当然,队列分配算法也没有绝对的好坏之差,这也只是官方提供参考的几种,我们自己也可以实现。还是得根据实际的业务场景进行合理的选择。毕竟,适合的才是最好的嘛:)

ProcessQueue的更新

在分配好queue后,还需要更新ProcessQueue信息,才能开始消费消息,ProcessQueueMessageQueue是一一对应的,它存储的是这个队列的消费快照,包括offset,拉取的消息实体等。在MQClientInstance中,提到了PullMessageService,其中有一个存放pullRequest的阻塞队列,其中第一次分发pullRequest也就是在这边执行的。

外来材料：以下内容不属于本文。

(** * matrix-migration: the exporter (collector) and the importer (reconciler)

    A shallow embedding of [src/exporter/exporter.py] and
    [src/importer/importer.py].  Python values loaded from JSON are modelled
    by the type [json]; Python dictionaries are insertion-ordered association
    lists; a call that may raise returns a [result].  The importer runs
    against a target server given as a state machine, and logs every request
    and sleep in a trace; the exporter reads a source server given by its
    answers, request by request. *)

From Stdlib Require Import String Ascii List Bool ZArith QArith Qminmax Lia.
From Stdlib Require Import Sorted Qpower.
From Stdlib Require OrderedTypeEx.
Import ListNotations.
Local Close Scope Q_scope.
Local Open Scope list_scope.
Local Open Scope string_scope.
Set Warnings "-register-all".

(** ** Python values, truthiness, strings and dictionaries *)

Module Py.

(** A value produced by [json.load] / [Response.json()].  Numbers are the
    integers; no field read by the code is a float. *)
Inductive json : Type :=
| JNull
| JBool (b : bool)
| JNum (n : Z)
| JStr (s : string)
| JArr (l : list json)
| JObj (d : list (string * json)).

来看一下核心的代码

//org/apache/rocketmq/client/impl/consumer/RebalanceImpl#updateProcessQueueTableInRebalance
List<PullRequest> pullRequestList = new ArrayList<PullRequest>();
//进行添加,遍历分配的queue,以及pullrequest的添加
for (MessageQueue mq : mqSet) {
    //如果当前没有该MessageQueue
    if (!this.processQueueTable.containsKey(mq)) {
        //对于顺序消费的情况
        if (isOrder && !this.lock(mq)) {
            log.warn("doRebalance, {}, add a new mq failed, {}, because lock failed", consumerGroup, mq);
            continue;
        }

        //移除失效的queue对应的offset
        this.removeDirtyOffset(mq);
        ProcessQueue pq = new ProcessQueue();
        //计算消费下标,有三种策略,CONSUME_FROM_LAST_OFFSET,CONSUME_FROM_FIRST_OFFSET,CONSUME_FROM_TIMESTAMP
        long nextOffset = this.computePullFromWhere(mq);
        if (nextOffset >= 0) {
            ProcessQueue pre = this.processQueueTable.putIfAbsent(mq, pq);
            if (pre != null) {
                log.info("doRebalance, {}, mq already exists, {}", consumerGroup, mq);
            } else {
                log.info("doRebalance, {}, add a new mq, {}", consumerGroup, mq);
                PullRequest pullRequest = new PullRequest();
                pullRequest.setConsumerGroup(consumerGroup);
                pullRequest.setNextOffset(nextOffset);
                pullRequest.setMessageQueue(mq);
                pullRequest.setProcessQueue(pq);
                pullRequestList.add(pullRequest);
                changed = true;
            }
        } else {
            log.warn("doRebalance, {}, add new mq failed, {}", consumerGroup, mq);
        }
    }
}

//分发pullRequest
this.dispatchPullRequest(pullRequestList);

代码也比较直白,初始化的过程到这里也差不多了。接下来就是看看PullMessageService是怎么处理PullRequest的。

思考

1.最近一直在想负载均衡服务为什么要放在客户端做,而不放在服务端做?rocketmq的设计是让客户端拉取所有的消费者组信息,然后根据相应的算法做负载均衡。如果让服务端来做分配算法,再分发给所有的消费者,感觉会更合适?其实不然,其实上面我们也提到,会有多种分配算法,如果我们要修改策略,只需要让客户端重启即可。如果负载均衡放在broker,那可就得重启broker了!!!